For a complete tutorial please refer to the [documentation's tutorial](https://reddemcee.readthedocs.io/en/latest/tutorials/quickstart/quickstart/) or the test file in the tests folder.

```python
import numpy as np
import reddemcee

def log_like(x, ivar):
    return -0.5 * np.sum(ivar * x ** 2)

def log_prior(x):
    return 0.0

ndim = 2
ntemps, nwalkers, nsweeps, nsteps = 5, 50, 100, 2

ivar = 1. / np.random.rand(ndim)
p0 = np.random.randn(10, nwalkers, ndim)
sampler = reddemcee.PTSampler(nwalkers,
                             ndim,
                             log_like,
                             log_prior,
                             ntemps=ntemps,
                             loglargs=[ivar],
                             )
                             
sampler.run_mcmc(p0, nsweeps, nsteps)  # starting coords, nsweeps, nsteps
```

# Configuring the Sampler
When setting up `PTSampler`, you can use the arguments:

| Arg         | Type    | Description |
|-------------|---------|---------------------|
| ntemps      | int     | The number of temperatures.
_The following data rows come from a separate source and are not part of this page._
(** ** Well-formed machines *)

(** The registers: 40 words, R0 zero, the pending load aimed at a general
    register. *)
Record regs_ok (m : Machine) : Prop := {
  regs_length : length (registers m) = Z.to_nat NumTotalRegs;
  regs_s32 : Forall is_s32 (registers m);
  regs_R0 : reg 0 m = Ok 0;
  regs_load : exists r, reg LoadReg m = Ok r /\ 0 <= r < NumGPRegs
}.

(** Exactly one of TLB and page table, each of the size the code assumes. *)
Definition mmu_ok (m : Machine) : Prop :=
  match tlb m with
  | Some t => pageTable m = None /\ length t = Z.to_nat TLBSize
  | None => exists a t, pageTable m = Some a /\ tables m !! a = Some t /\
      pageTableSize m <= Z.of_nat (length t)
  end.

Record mem_ok (m : Machine) : Prop := {
  mem_length : Z.of_nat (length (mainMemory m)) = MemorySize;
  mem_bytes : Forall is_byte (mainMemory m)
}.

(** ** Registers *)
Lemma reg_spec i m :
  regs_ok m -> 0 <= i < NumTotalRegs -> exists v, reg i m = Ok v /\ is_s32 v.
Proof.
  intros [Hl Hs _ _] Hi. unfold reg.
  destruct (zget_is_Ok (registers m) i) as [v Hv]; [rewrite Hl; lia|].
  exists v. split; [done|]. apply zget_Ok in Hv as [_ Hv].
  by eapply Forall_lookup_1 in Hv.
Qed.

Lemma set_reg_eq i v m :
  length (registers m) = Z.to_nat NumTotalRegs -> 0 <= i < NumTotalRegs ->
  set_reg i v m = Ok (set_registers (<[Z.to_nat i := v]> (registers m)) m).
Proof. intros Hl Hi. unfold set_reg. rewrite zset_eq by (rewrite Hl; lia). done. Qed.

Lemma reg_set_registers i j v m :
  length (registers m) = Z.to_nat NumTotalRegs -> 0 <= j < NumTotalRegs -> 0 <= i ->
  reg i (set_registers (<[Z.to_nat j := v]> (registers m)) m) =
    if i =? j then Ok v else reg i m.
Proof.
  intros Hl Hj Hi. unfold reg, zget. simpl. destruct (Z.leb_spec 0 i); [|lia].
  destruct (Z.eqb_spec i j) as [->|Hij].
  - rewrite list_lookup_insert_eq by (rewrite Hl; lia). done.
  - by rewrite list_lookup_insert_ne by lia.
Qed.

(** A write of a word to a register: what the register file becomes. *)
Lemma set_reg_spec i v m :
  length (registers m) = Z.to_nat NumTotalRegs -> Forall is_s32 (registers m) ->
  is_s32 v -> 0 <= i < NumTotalRegs ->
  exists m', set_reg i v m = Ok m' /\
    length (registers m') = Z.to_nat NumTotalRegs /\ Forall is_s32 (registers m') /\
    (forall j, 0 <= j -> reg j m' = if j =? i then Ok v else reg j m) /\
    m' = set_registers (registers m') m.
Proof.
  intros Hl Hs Hv Hi. rewrite set_reg_eq by done. eexists. split; [done|].
  simpl. rewrite length_insert. split; [done|]. split; [by apply Forall_insert|].
  split; [|done]. intros j Hj. by apply reg_set_registers.
Qed.

(** [DelayedLoad] from a register file in which R0 may hold anything. *)
Lemma DelayedLoad_spec nextReg nextValue m lr lv :
  length (registers m) = Z.to_nat NumTotalRegs -> Forall is_s32 (registers m) ->
  reg LoadReg m = Ok lr -> 0 <= lr < NumGPRegs -> reg LoadValueReg m = Ok lv ->
  is_s32 nextValue -> 0 <= nextReg < NumGPRegs ->
  exists m', DelayedLoad nextReg nextValue m = Ok m' /\ regs_ok m' /\
    (forall j, 0 <= j -> reg j m' =
       if j =? 0 then Ok 0
       else if j =? LoadValueReg then Ok nextValue
       else if j =? LoadReg then Ok nextReg
       else if j =? lr then Ok lv else reg j m) /\
    m' = set_registers (registers m') m.
Proof.
  intros Hl Hs Hlr Hr Hlv Hnv Hnr. unfold DelayedLoad. rewrite Hlr, Hlv. simpl.
  assert (is_s32 lv) as Hlvs.
  { apply zget_Ok in Hlv as [_ Hlv]. by eapply Forall_lookup_1 in Hlv. }
  destruct (set_reg_spec lr lv m) as (m1 & -> & Hl1 & Hs1 & R1 & E1);
    [done..|unfold NumGPRegs, NumTotalRegs in *; lia|]. simpl.
  destruct (set_reg_spec LoadReg nextReg m1) as (m2 & -> & Hl2 & Hs2 & R2 & E2);
    [done..|unfold NumGPRegs, is_s32 in *; lia|done|]. simpl.
  destruct (set_reg_spec LoadValueReg nextValue m2) as (m3 & -> & Hl3 & Hs3 & R3 & E3);
    [done..|]. simpl.
  destruct (set_reg_spec 0 0 m3) as (m4 & -> & Hl4 & Hs4 & R4 & E4); [done..|].
  assert (forall j, 0 <= j -> reg j m4 =
       if j =? 0 then Ok 0
       else if j =? LoadValueReg then Ok nextValue
       else if j =? LoadReg then Ok nextReg
       else if j =? lr then Ok lv else reg j m) as R.
  { intros j Hj. by rewrite R4, R3, R2, R1 by done. }
  exists m4. split; [done|]. split; [|split; [done|]].
  - split; [done|done|by rewrite R|]. exists nextReg. by rewrite R.
  - rewrite E4, E3, E2, E1. done.
Qed.

(** ** Address translation *)

(** The entry found at a reference. *)
Definition at_ref (r : entry_ref) (e : TranslationEntry) (m : Machine) : Prop :=
  match r with
  | InTable a i =>
      tlb m = None /\ pageTable m = Some a /\ i < pageTableSize m /\
      exists t, tables m !! a = Some t /\ zget t i = Ok e
  | InTLB i =>
      exists t, tlb m = Some t /\ zget t i = Ok e
  end.

(** [e'] translates like [e]. *)
Definition same_mapping (e e' : TranslationEntry) : Prop :=
  virtualPage e' = virtualPage e /\ physicalPage e' = physicalPage e /\
  valid e' = valid e /\ readOnly e' = readOnly e.

Lemma find_tlb_Some vpn l i j e :
  find_tlb vpn l i = Some (j, e) ->
  i <= j /\ l !! Z.to_nat (j - i) = Some e /\ valid e = true /\ virtualPage e = s32 vpn.
Proof.
  revert i. induction l as [|e' l IH]; intros i; simpl; [done|].
  destruct (valid e' && (virtualPage e' =? s32 vpn)) eqn:E.
  - intros [= <- <-]. apply andb_prop in E as [? ?%Z.eqb_eq].
    split; [lia|]. by rewrite Z.sub_diag.
  - intros (Hj & Hl & He)%IH. split; [lia|]. split; [|done].
    by replace (Z.to_nat (j - i)) with (S (Z.to_nat (j - (i + 1)))) by lia.
Qed.

Lemma find_tlb_insert vpn l i j e e' :
  find_tlb vpn l i = Some (j, e) -> same_mapping e e' ->
  find_tlb vpn (<[Z.to_nat (j - i) := e']> l) i = Some (j, e').
Proof.
  intros Hf (H1 & H2 & H3 & H4). revert i Hf.
  induction l as [|e0 l IH]; intros i; simpl; [done|].
  destruct (valid e0 && (virtualPage e0 =? s32 vpn)) eqn:E.
  - intros [= <- <-]. rewrite Z.sub_diag. simpl. by rewrite H3, H1, E.
  - intros Hf. pose proof (find_tlb_Some _ _ _ _ _ Hf) as (Hj & _).
    replace (Z.to_nat (j - i)) with (S (Z.to_nat (j - (i + 1)))) by lia.
    simpl. rewrite E. by apply IH.
Qed.

Lemma lookup_entry_total vpn m :
  mmu_ok m -> 0 <= vpn ->
  exists o, lookup_entry vpn m = Ok o /\
    match o with
    | inl e => e = AddressErrorException \/ e = PageFaultException
    | inr (r, e) => at_ref r e m /\ valid e = true
    end.
Proof.
  unfold mmu_ok, lookup_entry. intros Hm Hv. destruct (tlb m) as [t|] eqn:Et.
  - destruct Hm as [_ Hl].
    destruct (find_tlb vpn _ 0) as [[i e]|] eqn:E; (eexists; split; [done|]); [|by right].
    apply find_tlb_Some in E as (Hi & Hl' & Hval & _). split; [|done].
    exists t. split; [done|]. apply zget_Ok. split; [done|].
    rewrite Z.sub_0_r in Hl'. rewrite take_ge in Hl' by lia. done.
  - destruct Hm as (a & t & Ha & Ht & Hs). rewrite Ha, Ht.
    destruct (Z.leb_spec (pageTableSize m) vpn); [eexists; split; [done|]; by left|].
    destruct (zget_is_Ok t vpn) as [e He]; [lia|]. rewrite He. simpl.
    destruct (valid e) eqn:Ev; (eexists; split; [done|]); [|by right].
    split; [|done]. simpl. repeat (split; [done|]). by exists t.
Qed.

(** Storing an entry back through its reference: it is found there again, and
    nothing else of the machine changes. *)
Lemma store_entry_spec vpn r e e' m :
  mmu_ok m -> 0 <= vpn -> lookup_entry vpn m = Ok (inr (r, e)) -> same_mapping e e' ->
  exists m', store_entry r e' m = Ok m' /\ mmu_ok m' /\
    lookup_entry vpn m' = Ok (inr (r, e')) /\
    mainMemory m' = mainMemory m /\ registers m' = registers m.
Proof.
  unfold mmu_ok, lookup_entry. intros Hm Hv Hl He.
  destruct (tlb m) as [t|] eqn:Et.
  - destruct Hm as [Hp Hlen]. rewrite (take_ge t) in Hl by lia.
    destruct (find_tlb vpn t 0) as [[i e1]|] eqn:E; [|done]. simplify_eq/=.
    rewrite Et. pose proof (find_tlb_insert _ _ _ _ _ e' E He) as Ei.
    apply find_tlb_Some in E as (Hi & Hl' & _). apply lookup_lt_Some in Hl'.
    rewrite Z.sub_0_r in *. rewrite zset_eq by lia. simpl.
    eexists. split; [done|]. simpl. rewrite length_insert. split; [done|].
    rewrite take_ge by (rewrite length_insert; lia). by rewrite Ei.
  - destruct Hm as (a & t & Ha & Ht & Hs). rewrite Ha, Ht in Hl.
    destruct (Z.leb_spec (pageTableSize m) vpn); [done|].
    destruct (zget_is_Ok t vpn) as [e1 He1]; [lia|]. rewrite He1 in Hl. simpl in Hl.
    destruct (valid e1) eqn:Ev; simplify_eq/=. rewrite Ht.
    rewrite zset_eq by lia. simpl. eexists. split; [done|]. simpl.
    rewrite Et, Ha, lookup_insert_eq. split.
    { eexists _, _. rewrite lookup_insert_eq. rewrite length_insert. done. }
    destruct (Z.leb_spec (pageTableSize m) vpn); [lia|]. unfold zget.
    destruct (Z.leb_spec 0 vpn); [|lia].
    rewrite list_lookup_insert_eq by lia. simpl.
    destruct He as (_ & _ & -> & _). by rewrite Ev.
Qed.

(** The entry after a use of it. *)
Definition marked (writing : bool) (e : TranslationEntry) : TranslationEntry :=
  if writing then set_dirty (set_use e) else set_use e.

Definition misaligned (virtAddr size : Z) : bool :=
  ((size =? 4) && negb (Z.land virtAddr 3 =? 0)) ||
  ((size =? 2) && negb (Z.land virtAddr 1 =? 0)).

Definition access_size (size : Z) : Prop := size = 1 \/ size = 2 \/ size = 4.

Lemma marked_mapping writing e : same_mapping e (marked writing e).
Proof. by destruct writing. Qed.

(** An aligned access stays inside its page. *)
Lemma aligned_offset virtAddr size :
  access_size size -> misaligned virtAddr size = false ->
  (u32 virtAddr mod PageSize) mod size = 0 /\
  0 <= u32 virtAddr mod PageSize /\ u32 virtAddr mod PageSize + size <= PageSize.
Proof.
  intros Hs Hal. unfold misaligned in Hal.
  assert (virtAddr mod size = 0) as Hm.
  { destruct Hs as [->|[->| ->]]; simpl in Hal; [apply Z.mod_1_r| |].
    - change 1 with (Z.ones 1) in Hal. rewrite Z.land_ones in Hal by lia.
      by apply negb_false_iff, Z.eqb_eq in Hal.
    - change 3 with (Z.ones 2) in Hal. rewrite Z.land_ones in Hal by lia.
      rewrite orb_false_r in Hal. by apply negb_false_iff, Z.eqb_eq in Hal. }
  unfold u32, wrap, PageSize, SectorSize.
  assert ((virtAddr mod 2 ^ 32) mod 128 = virtAddr mod 128) as E by dlia.
  rewrite E. destruct Hs as [->|[->| ->]]; dlia.
Qed.

Lemma same_mapping_store e1 e2 : same_mapping e1 e2 ->
  readOnly e2 = readOnly e1 /\ physicalPage e2 = physicalPage e1.
Proof. by intros (_ & -> & _ & ->). Qed.

(** [Translate] once the entry is known. *)
Lemma Translate_entry virtAddr size writing m r e :
  mmu_ok m -> access_size size -> misaligned virtAddr size = false ->
  lookup_entry (u32 virtAddr / PageSize) m = Ok (inr (r, e)) ->
  readOnly e && writing = false -> u32 (physicalPage e) < NumPhysPages ->
  let physAddr := u32 (physicalPage e) * PageSize + u32 virtAddr mod PageSize in
  exists m', Translate virtAddr size writing m = Ok (inr (physAddr, m')) /\
    mmu_ok m' /\
    lookup_entry (u32 virtAddr / PageSize) m' = Ok (inr (r, marked writing e)) /\
    mainMemory m' = mainMemory m /\ registers m' = registers m.
Proof.
  intros Hm Hs Hal Hl Hro Hf physAddr. unfold Translate.
  change (_ || _) with (misaligned virtAddr size) at 1. rewrite Hal.
  rewrite ASSERT_true
    by (unfold mmu_ok in Hm; destruct (tlb m); [by destruct Hm as [-> _]|done]). simpl.
  rewrite ASSERT_true
    by (unfold mmu_ok in Hm; destruct (tlb m); [done|by destruct Hm as (? & ? & -> & _)]).
  simpl. rewrite Hl. simpl. rewrite Hro.
  destruct (Z.leb_spec NumPhysPages (u32 (physicalPage e))); [lia|].
  change (if writing then set_dirty (set_use e) else set_use e) with (marked writing e).
  assert (0 <= u32 virtAddr / PageSize) as Hv.
  { apply Z.div_pos; [apply u32_range|done]. }
  destruct (store_entry_spec _ _ _ (marked writing e) _ Hm Hv Hl) as (m' & -> & Hm' & Hl' & Hmem & Hr);
    [apply marked_mapping|]. simpl.
  destruct (aligned_offset virtAddr size Hs Hal) as (_ & Ho & Ho').
  pose proof (u32_range (physicalPage e)) as [Hp _].
  unfold physAddr, NumPhysPages, PageSize, SectorSize in *.
  rewrite s32_id by (unfold is_s32, access_size in *; lia).
  rewrite ASSERT_true
    by (unfold MemorySize, NumPhysPages, PageSize, SectorSize, access_size in *; zcases; done || lia).
  by exists m'.
Qed.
If None, determined from betas.|
| betas       | list    | The inverse temperatures of the parallel chains.           |
| pool        | Pool    | A pool object for parallel processing.                     |
| loglargs    | list    | Positional arguments for the log-likelihood function.      |
| loglkwargs  | list    | Keyword arguments for the log-likelihood function.         |
| logpargs    | list    | Positional arguments for the log-prior function.           |
| logpkwargs  | list    | Keyword arguments for the log-prior function.              |
| backend     | Backend | A backend object for storing the chain.                    |
| smd_history | bool    | Whether to store swap mean distance history.               |
| tsw_history | bool    | Whether to store temperature swap history.                 |
| adapt_tau   | float   | Halflife of adaptation hyper-parameter.                    |
| adapt_nu    | float   | Rate of adaptation hyper-paramter.                         |
| adapt_mode  | 0-4     | Mode of adaptation.                                        |

The adaptation modes try to equalise the following quantity:

| Mode   | Description           |
|--------|-----------------------|
| SAR    | Uniform Swap acceptance rate |
| SMD    | Swap Mean Distance    |
| SGG    | Specific Heat         |
| GAO    | dE/sig                |
| ETL    | Thermodynamic Length  |


# Additional Functions
Additional functions on the sampler include:

| Function                          | Description                                 |
|-----------------------------------|---------------------------------------------|
| get_evidence_ti       | Calculates evidence by Thermodynamic Integration  |
| get_evidence_ss       | Calculates evidence by Stepping Stones            |
| get_evidence_hybrid   | Calculates evidence by Stepping Stones            |
| get_autocorr_time     | Auto-correlation time.                            |
| get_betas             | Returns beta history                              |
| get_chain             | Returns chain                                     |
| get_log_like          | Returns log likelihoods                           |
| get_logprob           | Returns log posteriors                            |

All these functions accept as arguments:

| Arg     | Description                       |
|---------|-----------------------------------|
| flat    | Flatten the walkers.              |
| thin    | Take one every *thin* samples.    |
| discard | Drop the first *discard* steps in samples.|

For example, the previous chain would have shape (5, 200, 50, 2), for
5 temperatures, 200 steps (nsweeps*nsteps), 50 walkers, and 2 dimensions.

```python
sampler.get_chain(discard=100)
```

Would return the samples with shape (5, 100, 50, 2). Dropping the first 100 for every walker.

```python
sampler.get_chain(discard=100, flat=True)
```

Would return the samples with shape (5, 5000, 2), 'linearising' the walkers.